Here is a map of all of the 2016 tries.

Penalties

The Eagles in 2016 won 114 penalties. They conceded 87. That ratio is good--winning 1.3 penalties for every penalty conceded. Of the 114 penalties they won, 63% (72) were in their attacking half.

46% (33) of those penalties won in the attacking half led to points, directly or indirectly.

Looking only at points scored directly—from the penalty goal attempt or from the possession resulting from the penalty—those 72 penalties were turned into 108 points. That means that the average value of a penalty in the attacking half for the Eagles in 2016 was 1.92 points.

At last year's ARC, considering the decisions and outcomes for all teams, the return on a penalty in the attacking half was two points. For further context, the average return for all teams at the 2015 Pacific Nations Cup was 1.98.  

Here is a map of all of the 2016 penalties. The penalties can be sorted by opposition and decision made. Hover over the circles for more information. The "penalty" label indicates a penalty goal attempt.

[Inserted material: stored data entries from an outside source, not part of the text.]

(* ===== verification/ReceiptConsumer.v ===== *)
(** * Collecting receipts and answering syncs

    [src/syncserver/consumers/receipt.go] ([OnReceipt], [fireReceipt]) and [addReceipt]
    of [src/syncserver/consumers/syncServer.go], on the repositories of [Receipts], the
    room histories of [SyncHistory] and the unread counts of [Push].

    The JSON of a receipt event is the class [ReceiptJson]: the event that was read and
    the users with their times.  The wall clock is an argument; the identifiers of
    stream items come from the generator of [Snowflake]. *)

From Stdlib Require Import String ZArith List Lia.
From stdpp Require Import base tactics list gmap strings.
From S2P Require Import Prelude Snowflake Timeline TimelineRepo Loader SyncHistory Ids Push Receipts.

#[local] Open Scope string_scope.
#[local] Open Scope Z_scope.

Module ReceiptConsumer.
Import Timeline Loader SyncHistory Receipts.

(** [types.ReceiptContent]. *)
Record ReceiptContent := mkReceiptContent {
  rcUserID : string;
  rcDeviceID : string;
  rcRoomID : string;
  ReceiptType : string;
  rcEventID : string;
  rcSource : string;
}.

Definition set_rcEventID (r : ReceiptContent) (id : string) : ReceiptContent :=
  mkReceiptContent (rcUserID r) (rcDeviceID r) (rcRoomID r) (ReceiptType r) id (rcSource r).

(** [pushapi.RoomReceipt]: the times of the users. *)
Record RoomReceipt := mkRoomReceipt { rrRoomID : string; EvID : string; EvOffSet : Z; rrContent : gmap string Z }.

Inductive Message :=
  | ReceiptEdu (origin destination : string) (content : ReceiptContent)
  | ReceiptUpdate (roomID : string) (offset : Z) (users : list string).

(** The JSON of a receipt event: event to users to times.  [decodes] tells that the
    text is that of an event, whatever its content. *)
Class ReceiptJson := {
  marshalReceipt : string -> gmap string Z -> res string;
  decodes : string -> bool;
  unmarshalReceipt : string -> res (gmap string (gmap string Z));
}.

Section Consumer.
  Context {M : Type} `{RoomMembers M} `{GoRange} {D : Type} `{HistoryDb D} `{ReceiptJson}.
  Context (dm : option (Ids.DomainMng * Ids.DomainSrc)) (ServerName : list string).

Record Consumer := mkConsumer {
  rooms : gmap string RoomReceipt;
  notifyRoom : gmap string bool;
  counts : Push.ReadCountRepo;
  history : RoomHistory D;
  repos : Repos M;
  idg : Snowflake.UidGenerator;
  idClock : list Z;
  published : list Message;
}.

Definition set_rooms (c : Consumer) (r : gmap string RoomReceipt) : Consumer :=
  mkConsumer r (notifyRoom c) (counts c) (history c) (repos c) (idg c) (idClock c) (published c).
Definition set_notify (c : Consumer) (n : gmap string bool) : Consumer :=
  mkConsumer (rooms c) n (counts c) (history c) (repos c) (idg c) (idClock c) (published c).
Definition set_counts (c : Consumer) (n : Push.ReadCountRepo) : Consumer :=
  mkConsumer (rooms c) (notifyRoom c) n (history c) (repos c) (idg c) (idClock c) (published c).
Definition set_history (c : Consumer) (h : RoomHistory D) : Consumer :=
  mkConsumer (rooms c) (notifyRoom c) (counts c) h (repos c) (idg c) (idClock c) (published c).
Definition set_repos (c : Consumer) (r : Repos M) : Consumer :=
  mkConsumer (rooms c) (notifyRoom c) (counts c) (history c) r (idg c) (idClock c) (published c).
Definition set_idg (c : Consumer) (g : Snowflake.UidGenerator) (clk : list Z) : Consumer :=
  mkConsumer (rooms c) (notifyRoom c) (counts c) (history c) (repos c) g clk (published c).
Definition publish (c : Consumer) (m : Message) : Consumer :=
  mkConsumer (rooms c) (notifyRoom c) (counts c) (history c) (repos c) (idg c) (idClock c) (published c ++ [m])%list.

Definition onHistory {A} (m : ST (RoomHistory D) A) : ST Consumer A := fun c =>
  let '(r, h) := m (history c) in (r, set_history c h).
Definition onRepos {A} (m : ST (Repos M) A) : ST Consumer A := fun c =>
  let '(r, s) := m (repos c) in (r, set_repos c s).

Definition GetJoinMap (c : Consumer) (roomID : string) : option (list string) := joined (members (repos c)) roomID.

Definition loadMembers (roomID : string) (c : Consumer) : Consumer :=
  match GetJoinMap c roomID with
  | Some _ => c
  | None => set_repos c (set_members (repos c) (LoadStreamStates roomID (members (repos c))))
  end.

(** ** Receiving *)

(** The receipt of the user is noted for the room. *)
Definition note (req : ReceiptContent) (now : Z) (r : RoomReceipt) (c : Consumer) : Consumer :=
  set_notify (set_rooms c (<[rcRoomID req := mkRoomReceipt (rrRoomID r) (EvID r) (EvOffSet r)
                             (<[rcUserID req := now * 1000]> (rrContent r))]> (rooms c)))
             (<[rcRoomID req := true]> (notifyRoom c)).

(** The part of [OnReceipt] for the current event of the room; false when the user has
    read it already and has no unread messages, which ends [OnReceipt]. *)
Definition mark (req : ReceiptContent) (receiptOffSet now : Z) (c : Consumer) : Consumer * bool :=
  let roomID := rcRoomID req in
  let receipt := default (mkRoomReceipt roomID (rcEventID req) receiptOffSet ∅) (rooms c !! roomID) in
  let c0 := set_rooms c (<[roomID := receipt]> (rooms c)) in
  if String.eqb (EvID receipt) (rcEventID req) then
    match rrContent receipt !! rcUserID req with
    | Some _ =>
        let '((readCount, hlCount), n) := Push.GetRoomReadCount (counts c0) roomID (rcUserID req) in
        let c1 := set_counts c0 n in
        if (readCount =? 0) && (hlCount =? 0) then (c1, false) else (note req now receipt c1, true)
    | None => (note req now receipt c0, true)
    end
  else (note req now (mkRoomReceipt (rrRoomID receipt) (rcEventID req) receiptOffSet ∅) c0, true).

(** The receipt goes to the servers of the other members. *)
Definition federate (req : ReceiptContent) (c : Consumer) : Consumer :=
  match GetJoinMap c (rcRoomID req) with
  | None => c
  | Some users =>
      let domainMap := fold_left (fun m u =>
        let domain := Ids.domainOrEmpty u in
        if Ids.CheckValidDomain dm domain ServerName then m else <[domain := true]> m) users (∅ : gmap string bool) in
      let senderDomain := Ids.domainOrEmpty (rcUserID req) in
      if Ids.CheckValidDomain dm senderDomain ServerName then
        fold_left (fun c kv => publish c (ReceiptEdu senderDomain kv.1 req)) (range domainMap) c
      else c
  end.

Definition OnReceipt (req : ReceiptContent) (now : Z) : ST Consumer unit := fun c =>
  let c := loadMembers (rcRoomID req) c in
  match GetJoinMap c (rcRoomID req) with
  | None => (Ok (), c)
  | Some users =>
      if negb (existsb (String.eqb (rcUserID req)) users) then (Ok (), c)
      else
        (last ← onHistory (GetLastMessageEvent (rcRoomID req));
         let lastEventID := match last.1 with Some s => ceEventID (seEv s) | None => "" end in
         let req := if String.eqb (rcEventID req) "" then set_rcEventID req lastEventID else req in
         if String.eqb (rcEventID req) "" then mret ()
         else
           stream ← onHistory (GetStreamEv (rcRoomID req) (rcEventID req));
           let receiptOffSet := match stream with Some s => seOffset s | None => -1 end in
           if String.eqb lastEventID (rcEventID req) || String.eqb lastEventID "" then
             ((fun c =>
                let '(c1, go) := mark req receiptOffSet now c in
                if (go : bool) then
                  (Ok (), federate req (set_counts c1 (Push.UpdateRoomReadCount (counts c1) (rcRoomID req) (rcUserID req) Push.Reset)))
                else (Ok (), c1)) : ST Consumer unit)
           else mret ()) c
  end.

(** ** Firing *)

Definition pubReceiptUpdate (roomID : string) (offset : Z) (c : Consumer) : Consumer :=
  match GetJoinMap c roomID with
  | Some users => publish c (ReceiptUpdate roomID offset users)
  | None => c
  end.

(** The receipts of the users of one event. *)
Definition addUserReceipts (roomID evtID : string) (evOffset : Z) (users : gmap string Z) (s : Repos M) : Repos M :=
  fold_left (fun s kv =>
    let json := match marshalReceipt evtID {[ kv.1 := kv.2 ]} with Ok j => Some j | _ => None end in
    AddUserReceipt (mkUserReceipt kv.1 roomID evOffset json false) s) (range users) s.

Definition flushReceiptUpdate (roomID content : string) (evOffset offset : Z) : ST Consumer unit := fun c =>
  match unmarshalReceipt content with
  | Ok m =>
      let c1 := set_repos c (fold_left (fun s kv => addUserReceipts roomID kv.1 evOffset kv.2 s) (range m) (repos c)) in
      (_ ← onRepos (AddReceiptDataStream (mkReceiptStream roomID content evOffset) offset);
       ((fun c => (Ok (), pubReceiptUpdate roomID offset c)) : ST Consumer unit)) c1
  | Err _ => (Ok (), c)
  | Panic => (Panic, c)
  | Diverge => (Diverge, c)
  end.

Definition fireRoomReceipt (roomID : string) : ST Consumer unit := fun c =>
  match rooms c !! roomID with
  | None => (Panic, c)
  | Some receipt =>
      let c1 := set_rooms c (<[roomID := mkRoomReceipt (rrRoomID receipt) (EvID receipt) (EvOffSet receipt) ∅]> (rooms c)) in
      match marshalReceipt (EvID receipt) (rrContent receipt) with
      | Ok eventJson =>
          match Snowflake.Next (idg c1) (idClock c1) with
          | Some (offset, g, clk) => flushReceiptUpdate roomID eventJson (EvOffSet receipt) offset (set_idg c1 g clk)
          | None => (Diverge, c1)
          end
      | Err _ => (Ok (), c1)
      | Panic => (Panic, c1)
      | Diverge => (Diverge, c1)
      end
  end.

Fixpoint fireRooms (ids : list string) : ST Consumer unit :=
  match ids with
  | [] => mret ()
  | roomID :: rest =>
      _ ← (fun c => fireRoomReceipt roomID (set_notify c (delete roomID (notifyRoom c))));
      fireRooms rest
  end.

Definition fireReceipt : ST Consumer unit := fun c => fireRooms (map fst (range (notifyRoom c))) c.

(** ** Syncing *)

Record SyncRequest := mkSyncRequest {
  sqUserID : string;
  JoinedRooms : list string;
  sqReceiptOffset : Z;
  IsFullSync : bool;
}.

(** The ephemeral events of the joined rooms, and the position reached. *)
Record SyncResponse := mkSyncResponse { Ephemeral : gmap string (list string); MaxReceiptOffset : Z }.

Definition addEphemeral (roomID content : string) (e : gmap string (list string)) : gmap string (list string) :=
  <[roomID := (default [] (e !! roomID) ++ [content])%list]> e.

(** The items between the position of the client and [maxPos]. *)
Definition addFeeds (roomID : string) (from maxPos : Z) (feeds : list ReceiptData) (acc : gmap string (list string) * Z) :
    gmap string (list string) * Z :=
  fold_left (fun acc stream =>
    if (from <? rdOffset stream) && (rdOffset stream <=? maxPos) then
      if decodes (srContent (DataStream stream)) then
        (addEphemeral roomID (srContent (DataStream stream)) acc.1, Z.max (rdOffset stream) acc.2)
      else acc
    else acc) feeds acc.

(** The receipt of the user on a full sync. *)
Definition addSelf (req : SyncRequest) (roomID : string) (lastOffset : Z) (e : gmap string (list string)) :
    ST (Repos M) (gmap string (list string) * bool) :=
  if IsFullSync req then
    uOffset ← GetLatestOffset (sqUserID req) roomID;
    if (uOffset <? lastOffset) && (sqReceiptOffset req <? uOffset) then
      selfReceipt ← GetLatestReceipt (sqUserID req) roomID;
      mret (match selfReceipt with
            | Some content => if decodes content then (addEphemeral roomID content e, true) else (e, false)
            | None => (e, true)
            end)
    else mret (e, true)
  else mret (e, true).

Definition addRoom (req : SyncRequest) (maxPos : Z) (roomID : string) (acc : gmap string (list string) * Z) :
    ST (Repos M) (gmap string (list string) * Z) := fun s =>
  if GetReceiptLastOffset s roomID <=? sqReceiptOffset req then (Ok acc, s)
  else
    (rdsTimeLine ← GetReceiptHistory roomID;
     match rdsTimeLine with
     | None => mret acc
     | Some tl =>
         if sqReceiptOffset req <? (GetFeedRange tl).2 then
           ((fun s =>
              (self ← addSelf req roomID (GetReceiptLastOffset s roomID) acc.1;
               if (self.2 : bool) then
                 feeds ← liftR (ForRange tl (fun l _ feed => (l ++ option_list feed, true)%list) []);
                 mret (addFeeds roomID (sqReceiptOffset req) maxPos feeds (self.1, acc.2))
               else mret (self.1, acc.2)) s) : ST (Repos M) (gmap string (list string) * Z))
         else mret acc
     end) s.

Fixpoint addRooms (req : SyncRequest) (maxPos : Z) (ids : list string) (acc : gmap string (list string) * Z) :
    ST (Repos M) (gmap string (list string) * Z) :=
  match ids with
  | [] => mret acc
  | roomID :: rest => acc1 ← addRoom req maxPos roomID acc; addRooms req maxPos rest acc1
  end.

Definition addReceipt (req : SyncRequest) (maxPos : Z) (response : SyncResponse) : ST (Repos M) SyncResponse := fun s =>
  let '(exists_, s1) := ExistsReceipt (sqReceiptOffset req) (sqUserID req) s in
  if negb exists_ then (Ok (mkSyncResponse (Ephemeral response) (sqReceiptOffset req)), s1)
  else
    (acc ← addRooms req maxPos (JoinedRooms req) (Ephemeral response, -1);
     mret (mkSyncResponse acc.1 (if acc.2 =? -1 then sqReceiptOffset req else acc.2))) s1.

End Consumer.
Arguments Consumer M D : clear implicits.

End ReceiptConsumer.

Potential Signs of Progress to Look For

Apart from wins and losses, there are other things to look at to see if the Eagles are progressing. One indicator of progress is how many tries are scored from turnovers and returning kicks. If the Eagles can maintain the ability to score tries from lineouts while also scoring from more chaotic situations, then that indicates improvement in skill levels and decision making.

Another indicator is how much value they get from penalties won in the attacking half. If they can exceed the level of averaging two points per penalty won in the attacking half during the ARC, then that is another sign of improved skills and execution.